[Saved data entries]

Content starts

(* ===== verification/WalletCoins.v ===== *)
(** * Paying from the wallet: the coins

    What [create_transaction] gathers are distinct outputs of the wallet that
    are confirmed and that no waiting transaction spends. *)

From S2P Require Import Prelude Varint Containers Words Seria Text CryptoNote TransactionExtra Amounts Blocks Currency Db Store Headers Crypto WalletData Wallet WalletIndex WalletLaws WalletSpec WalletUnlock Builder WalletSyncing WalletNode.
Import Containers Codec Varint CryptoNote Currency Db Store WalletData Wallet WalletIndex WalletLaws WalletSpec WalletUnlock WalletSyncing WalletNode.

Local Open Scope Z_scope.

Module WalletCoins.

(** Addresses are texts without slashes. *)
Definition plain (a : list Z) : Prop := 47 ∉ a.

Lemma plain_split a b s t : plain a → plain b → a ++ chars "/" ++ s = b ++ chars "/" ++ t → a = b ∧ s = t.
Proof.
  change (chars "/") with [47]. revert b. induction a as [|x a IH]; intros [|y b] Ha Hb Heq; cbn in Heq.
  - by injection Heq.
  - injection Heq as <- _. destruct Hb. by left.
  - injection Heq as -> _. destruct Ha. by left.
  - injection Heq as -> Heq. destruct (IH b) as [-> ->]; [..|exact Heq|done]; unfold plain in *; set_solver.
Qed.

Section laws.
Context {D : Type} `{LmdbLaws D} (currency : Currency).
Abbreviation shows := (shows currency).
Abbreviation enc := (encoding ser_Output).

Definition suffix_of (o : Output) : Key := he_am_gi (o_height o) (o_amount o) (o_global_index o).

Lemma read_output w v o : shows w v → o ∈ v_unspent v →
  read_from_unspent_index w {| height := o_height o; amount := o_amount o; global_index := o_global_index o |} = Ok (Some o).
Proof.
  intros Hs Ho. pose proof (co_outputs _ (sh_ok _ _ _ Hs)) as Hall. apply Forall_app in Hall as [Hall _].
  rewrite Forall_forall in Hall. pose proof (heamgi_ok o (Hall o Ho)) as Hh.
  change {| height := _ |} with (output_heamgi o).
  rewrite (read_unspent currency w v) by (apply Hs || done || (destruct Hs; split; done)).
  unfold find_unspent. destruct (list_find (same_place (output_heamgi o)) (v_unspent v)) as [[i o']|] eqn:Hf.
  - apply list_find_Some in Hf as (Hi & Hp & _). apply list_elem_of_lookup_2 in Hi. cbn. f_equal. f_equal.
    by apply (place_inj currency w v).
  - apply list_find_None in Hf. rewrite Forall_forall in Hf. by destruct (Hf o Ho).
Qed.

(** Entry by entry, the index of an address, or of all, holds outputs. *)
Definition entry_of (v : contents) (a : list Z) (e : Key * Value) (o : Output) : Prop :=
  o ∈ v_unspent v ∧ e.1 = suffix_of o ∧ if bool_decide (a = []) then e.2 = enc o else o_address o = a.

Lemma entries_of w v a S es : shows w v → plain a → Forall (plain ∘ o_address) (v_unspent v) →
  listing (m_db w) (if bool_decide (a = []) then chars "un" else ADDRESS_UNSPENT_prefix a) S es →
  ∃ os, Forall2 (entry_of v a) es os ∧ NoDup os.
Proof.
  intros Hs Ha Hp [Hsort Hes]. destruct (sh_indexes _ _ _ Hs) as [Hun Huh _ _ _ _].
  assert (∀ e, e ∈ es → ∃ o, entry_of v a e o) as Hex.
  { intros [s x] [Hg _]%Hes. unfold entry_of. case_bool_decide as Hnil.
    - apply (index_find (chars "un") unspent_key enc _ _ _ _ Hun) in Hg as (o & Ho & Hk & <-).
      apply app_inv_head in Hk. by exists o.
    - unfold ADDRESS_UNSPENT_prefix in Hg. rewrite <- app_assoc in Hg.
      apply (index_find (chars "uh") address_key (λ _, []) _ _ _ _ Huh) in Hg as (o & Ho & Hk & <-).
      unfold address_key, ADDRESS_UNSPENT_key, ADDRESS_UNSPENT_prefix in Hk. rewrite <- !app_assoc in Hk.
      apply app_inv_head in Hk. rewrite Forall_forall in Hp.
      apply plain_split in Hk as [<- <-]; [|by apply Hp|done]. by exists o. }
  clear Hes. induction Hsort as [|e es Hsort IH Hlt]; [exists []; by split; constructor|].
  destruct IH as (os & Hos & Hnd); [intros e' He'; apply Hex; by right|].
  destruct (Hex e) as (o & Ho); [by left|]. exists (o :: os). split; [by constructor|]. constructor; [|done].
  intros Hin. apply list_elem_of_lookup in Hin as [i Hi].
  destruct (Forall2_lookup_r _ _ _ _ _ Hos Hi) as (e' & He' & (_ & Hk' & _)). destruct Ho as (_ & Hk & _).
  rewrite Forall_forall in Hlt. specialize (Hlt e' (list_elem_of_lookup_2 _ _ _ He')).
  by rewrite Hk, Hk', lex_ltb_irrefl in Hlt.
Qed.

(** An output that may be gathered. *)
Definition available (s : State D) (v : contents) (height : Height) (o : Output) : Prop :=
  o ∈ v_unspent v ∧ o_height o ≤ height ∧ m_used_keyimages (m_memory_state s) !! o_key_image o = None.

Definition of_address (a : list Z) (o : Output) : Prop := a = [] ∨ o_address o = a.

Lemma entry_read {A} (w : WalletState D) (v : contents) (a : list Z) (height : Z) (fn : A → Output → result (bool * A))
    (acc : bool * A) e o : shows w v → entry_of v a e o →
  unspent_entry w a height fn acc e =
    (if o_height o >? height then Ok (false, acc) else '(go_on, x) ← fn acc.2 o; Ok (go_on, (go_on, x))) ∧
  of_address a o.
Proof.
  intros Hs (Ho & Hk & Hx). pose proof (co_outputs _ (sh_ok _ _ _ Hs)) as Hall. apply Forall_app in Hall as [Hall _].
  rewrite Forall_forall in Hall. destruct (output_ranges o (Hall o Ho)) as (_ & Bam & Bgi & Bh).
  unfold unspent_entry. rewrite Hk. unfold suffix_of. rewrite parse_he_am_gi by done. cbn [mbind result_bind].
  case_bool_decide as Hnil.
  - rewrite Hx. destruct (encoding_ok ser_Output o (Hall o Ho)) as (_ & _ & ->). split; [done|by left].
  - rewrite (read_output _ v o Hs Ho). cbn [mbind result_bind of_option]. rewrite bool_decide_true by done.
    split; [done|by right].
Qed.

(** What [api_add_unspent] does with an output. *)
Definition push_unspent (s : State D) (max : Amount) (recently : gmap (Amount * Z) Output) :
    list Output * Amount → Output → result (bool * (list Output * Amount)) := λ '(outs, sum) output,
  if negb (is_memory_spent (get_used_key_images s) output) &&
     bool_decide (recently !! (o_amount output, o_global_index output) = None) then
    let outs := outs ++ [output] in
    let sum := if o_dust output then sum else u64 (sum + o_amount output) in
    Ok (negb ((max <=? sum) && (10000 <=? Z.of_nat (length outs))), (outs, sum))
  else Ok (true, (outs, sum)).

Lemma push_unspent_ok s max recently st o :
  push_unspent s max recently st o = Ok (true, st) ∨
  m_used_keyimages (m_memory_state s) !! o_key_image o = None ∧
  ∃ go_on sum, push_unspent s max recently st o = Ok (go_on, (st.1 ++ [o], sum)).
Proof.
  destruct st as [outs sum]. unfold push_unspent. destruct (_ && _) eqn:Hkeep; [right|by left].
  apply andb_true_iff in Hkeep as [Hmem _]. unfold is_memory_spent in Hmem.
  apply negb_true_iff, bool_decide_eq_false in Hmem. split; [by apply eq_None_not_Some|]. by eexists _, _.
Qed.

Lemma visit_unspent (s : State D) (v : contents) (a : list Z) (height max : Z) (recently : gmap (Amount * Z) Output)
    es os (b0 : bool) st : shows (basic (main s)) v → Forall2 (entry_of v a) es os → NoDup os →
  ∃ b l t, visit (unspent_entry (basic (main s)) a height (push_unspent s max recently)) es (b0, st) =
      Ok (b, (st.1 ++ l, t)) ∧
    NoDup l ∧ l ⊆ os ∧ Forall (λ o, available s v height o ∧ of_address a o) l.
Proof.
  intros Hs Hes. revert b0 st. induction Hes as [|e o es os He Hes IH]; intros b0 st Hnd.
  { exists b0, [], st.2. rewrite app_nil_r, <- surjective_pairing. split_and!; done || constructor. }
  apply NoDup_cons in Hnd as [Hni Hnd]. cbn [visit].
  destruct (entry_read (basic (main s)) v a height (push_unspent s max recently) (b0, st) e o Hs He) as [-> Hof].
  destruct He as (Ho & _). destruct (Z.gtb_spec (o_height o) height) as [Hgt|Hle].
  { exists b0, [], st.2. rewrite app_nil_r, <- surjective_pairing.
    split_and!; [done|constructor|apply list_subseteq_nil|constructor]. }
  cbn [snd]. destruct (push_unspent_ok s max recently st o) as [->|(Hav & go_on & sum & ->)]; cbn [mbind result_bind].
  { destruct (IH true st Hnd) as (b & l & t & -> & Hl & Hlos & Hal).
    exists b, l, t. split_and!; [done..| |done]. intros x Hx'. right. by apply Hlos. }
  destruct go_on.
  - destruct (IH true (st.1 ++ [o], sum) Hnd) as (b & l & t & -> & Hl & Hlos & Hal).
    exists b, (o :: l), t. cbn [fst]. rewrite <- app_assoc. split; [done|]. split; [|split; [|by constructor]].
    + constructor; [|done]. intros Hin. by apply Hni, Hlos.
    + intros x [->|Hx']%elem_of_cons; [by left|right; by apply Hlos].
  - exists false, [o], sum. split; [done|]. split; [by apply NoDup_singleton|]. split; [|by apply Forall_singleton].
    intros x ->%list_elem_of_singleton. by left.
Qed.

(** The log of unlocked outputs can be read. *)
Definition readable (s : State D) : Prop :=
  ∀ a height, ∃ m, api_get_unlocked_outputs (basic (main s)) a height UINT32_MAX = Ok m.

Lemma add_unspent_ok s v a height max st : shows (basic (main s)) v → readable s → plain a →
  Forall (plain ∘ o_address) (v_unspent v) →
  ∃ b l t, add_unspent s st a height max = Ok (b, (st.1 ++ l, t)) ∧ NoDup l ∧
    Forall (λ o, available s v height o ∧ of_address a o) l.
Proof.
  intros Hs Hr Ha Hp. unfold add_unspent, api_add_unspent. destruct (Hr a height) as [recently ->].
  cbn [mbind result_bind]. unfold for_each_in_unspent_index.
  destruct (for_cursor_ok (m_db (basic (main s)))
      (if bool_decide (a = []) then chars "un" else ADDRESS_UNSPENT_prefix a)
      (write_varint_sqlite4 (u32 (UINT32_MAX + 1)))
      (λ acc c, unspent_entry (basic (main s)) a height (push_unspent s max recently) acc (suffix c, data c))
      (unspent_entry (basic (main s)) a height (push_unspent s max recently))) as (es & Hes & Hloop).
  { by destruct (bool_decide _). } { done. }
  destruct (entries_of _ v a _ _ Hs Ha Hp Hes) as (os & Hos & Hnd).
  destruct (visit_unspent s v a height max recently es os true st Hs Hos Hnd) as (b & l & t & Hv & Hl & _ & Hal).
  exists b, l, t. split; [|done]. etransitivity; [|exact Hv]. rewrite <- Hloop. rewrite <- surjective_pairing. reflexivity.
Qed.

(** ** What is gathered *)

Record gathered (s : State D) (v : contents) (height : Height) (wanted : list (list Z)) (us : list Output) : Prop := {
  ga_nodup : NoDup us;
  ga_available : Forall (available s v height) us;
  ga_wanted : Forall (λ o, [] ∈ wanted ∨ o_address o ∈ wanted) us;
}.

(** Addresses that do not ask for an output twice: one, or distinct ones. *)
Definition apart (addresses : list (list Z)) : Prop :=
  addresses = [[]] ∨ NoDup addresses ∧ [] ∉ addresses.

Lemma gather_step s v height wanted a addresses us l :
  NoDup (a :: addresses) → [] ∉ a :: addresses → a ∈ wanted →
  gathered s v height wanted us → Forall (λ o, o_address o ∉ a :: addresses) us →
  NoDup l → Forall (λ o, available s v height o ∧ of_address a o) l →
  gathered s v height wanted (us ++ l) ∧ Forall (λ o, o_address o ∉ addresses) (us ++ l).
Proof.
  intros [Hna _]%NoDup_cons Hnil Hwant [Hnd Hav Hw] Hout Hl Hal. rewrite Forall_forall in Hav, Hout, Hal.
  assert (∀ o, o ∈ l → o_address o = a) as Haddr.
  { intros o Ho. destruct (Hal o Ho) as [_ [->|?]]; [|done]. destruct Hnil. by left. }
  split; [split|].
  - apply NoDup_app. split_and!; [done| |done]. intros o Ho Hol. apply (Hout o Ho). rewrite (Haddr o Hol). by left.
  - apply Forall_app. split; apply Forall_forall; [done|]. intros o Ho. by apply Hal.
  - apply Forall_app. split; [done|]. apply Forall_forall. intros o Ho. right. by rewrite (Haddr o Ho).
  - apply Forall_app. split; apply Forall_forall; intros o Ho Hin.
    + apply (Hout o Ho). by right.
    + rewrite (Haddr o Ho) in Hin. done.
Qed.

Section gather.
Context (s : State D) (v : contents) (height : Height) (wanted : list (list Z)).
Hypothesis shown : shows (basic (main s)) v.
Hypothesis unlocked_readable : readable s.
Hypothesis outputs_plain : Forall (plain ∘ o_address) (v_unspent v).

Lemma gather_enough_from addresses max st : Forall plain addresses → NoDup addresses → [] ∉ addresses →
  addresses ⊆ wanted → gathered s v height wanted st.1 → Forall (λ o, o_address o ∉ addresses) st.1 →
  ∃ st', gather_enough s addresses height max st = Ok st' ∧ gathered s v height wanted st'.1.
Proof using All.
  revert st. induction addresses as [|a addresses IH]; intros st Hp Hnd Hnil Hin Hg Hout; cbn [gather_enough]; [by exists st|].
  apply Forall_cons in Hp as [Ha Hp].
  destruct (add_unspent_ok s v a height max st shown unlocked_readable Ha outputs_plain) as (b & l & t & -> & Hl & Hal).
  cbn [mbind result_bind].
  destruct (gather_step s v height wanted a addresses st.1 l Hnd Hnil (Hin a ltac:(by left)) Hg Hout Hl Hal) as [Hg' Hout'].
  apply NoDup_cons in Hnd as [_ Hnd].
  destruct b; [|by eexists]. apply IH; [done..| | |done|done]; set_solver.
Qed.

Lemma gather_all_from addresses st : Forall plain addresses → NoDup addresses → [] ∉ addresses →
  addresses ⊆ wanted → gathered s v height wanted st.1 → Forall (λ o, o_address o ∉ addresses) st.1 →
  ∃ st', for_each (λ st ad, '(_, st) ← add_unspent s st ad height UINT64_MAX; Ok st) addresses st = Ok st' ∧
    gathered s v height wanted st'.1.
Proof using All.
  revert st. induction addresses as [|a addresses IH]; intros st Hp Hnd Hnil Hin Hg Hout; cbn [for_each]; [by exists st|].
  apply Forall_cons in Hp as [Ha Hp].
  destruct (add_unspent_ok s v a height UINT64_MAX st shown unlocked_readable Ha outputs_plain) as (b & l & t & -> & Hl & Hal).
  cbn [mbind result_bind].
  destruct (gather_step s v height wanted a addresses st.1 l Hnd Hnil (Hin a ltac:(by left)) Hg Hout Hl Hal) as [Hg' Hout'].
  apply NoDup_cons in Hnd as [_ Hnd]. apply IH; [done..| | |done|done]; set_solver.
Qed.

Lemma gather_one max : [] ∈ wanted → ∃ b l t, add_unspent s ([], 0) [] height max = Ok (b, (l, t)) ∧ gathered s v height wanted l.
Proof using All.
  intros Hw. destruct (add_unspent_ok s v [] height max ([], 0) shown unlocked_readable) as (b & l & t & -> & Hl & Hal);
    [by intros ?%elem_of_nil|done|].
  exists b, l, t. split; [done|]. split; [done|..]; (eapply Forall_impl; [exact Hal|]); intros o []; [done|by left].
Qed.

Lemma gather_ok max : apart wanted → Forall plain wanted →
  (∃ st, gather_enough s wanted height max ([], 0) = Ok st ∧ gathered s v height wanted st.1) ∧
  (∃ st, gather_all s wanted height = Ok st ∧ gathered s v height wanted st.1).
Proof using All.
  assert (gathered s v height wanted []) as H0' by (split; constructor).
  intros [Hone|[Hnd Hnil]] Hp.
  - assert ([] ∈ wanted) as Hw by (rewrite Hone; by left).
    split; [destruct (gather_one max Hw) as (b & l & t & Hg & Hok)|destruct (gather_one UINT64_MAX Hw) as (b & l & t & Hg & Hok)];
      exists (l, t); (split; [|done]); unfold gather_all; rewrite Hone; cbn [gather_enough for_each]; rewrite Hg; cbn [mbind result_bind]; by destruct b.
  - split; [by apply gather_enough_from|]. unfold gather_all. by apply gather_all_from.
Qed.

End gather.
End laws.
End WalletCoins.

Content ends

_Task directions_: Set down, exactly as they appear above, all lines from the one that has "assert (∀ e, e" down to the one that has "apply plain_split in", including those two and no others.

_Task response_:
  assert (∀ e, e ∈ es → ∃ o, entry_of v a e o) as Hex.
  { intros [s x] [Hg _]%Hes. unfold entry_of. case_bool_decide as Hnil.
    - apply (index_find (chars "un") unspent_key enc _ _ _ _ Hun) in Hg as (o & Ho & Hk & <-).
      apply app_inv_head in Hk. by exists o.
    - unfold ADDRESS_UNSPENT_prefix in Hg. rewrite <- app_assoc in Hg.
      apply (index_find (chars "uh") address_key (λ _, []) _ _ _ _ Huh) in Hg as (o & Ho & Hk & <-).
      unfold address_key, ADDRESS_UNSPENT_key, ADDRESS_UNSPENT_prefix in Hk. rewrite <- !app_assoc in Hk.
      apply app_inv_head in Hk. rewrite Forall_forall in Hp.
      apply plain_split in Hk as [<- <-]; [|by apply Hp|done]. by exists o. }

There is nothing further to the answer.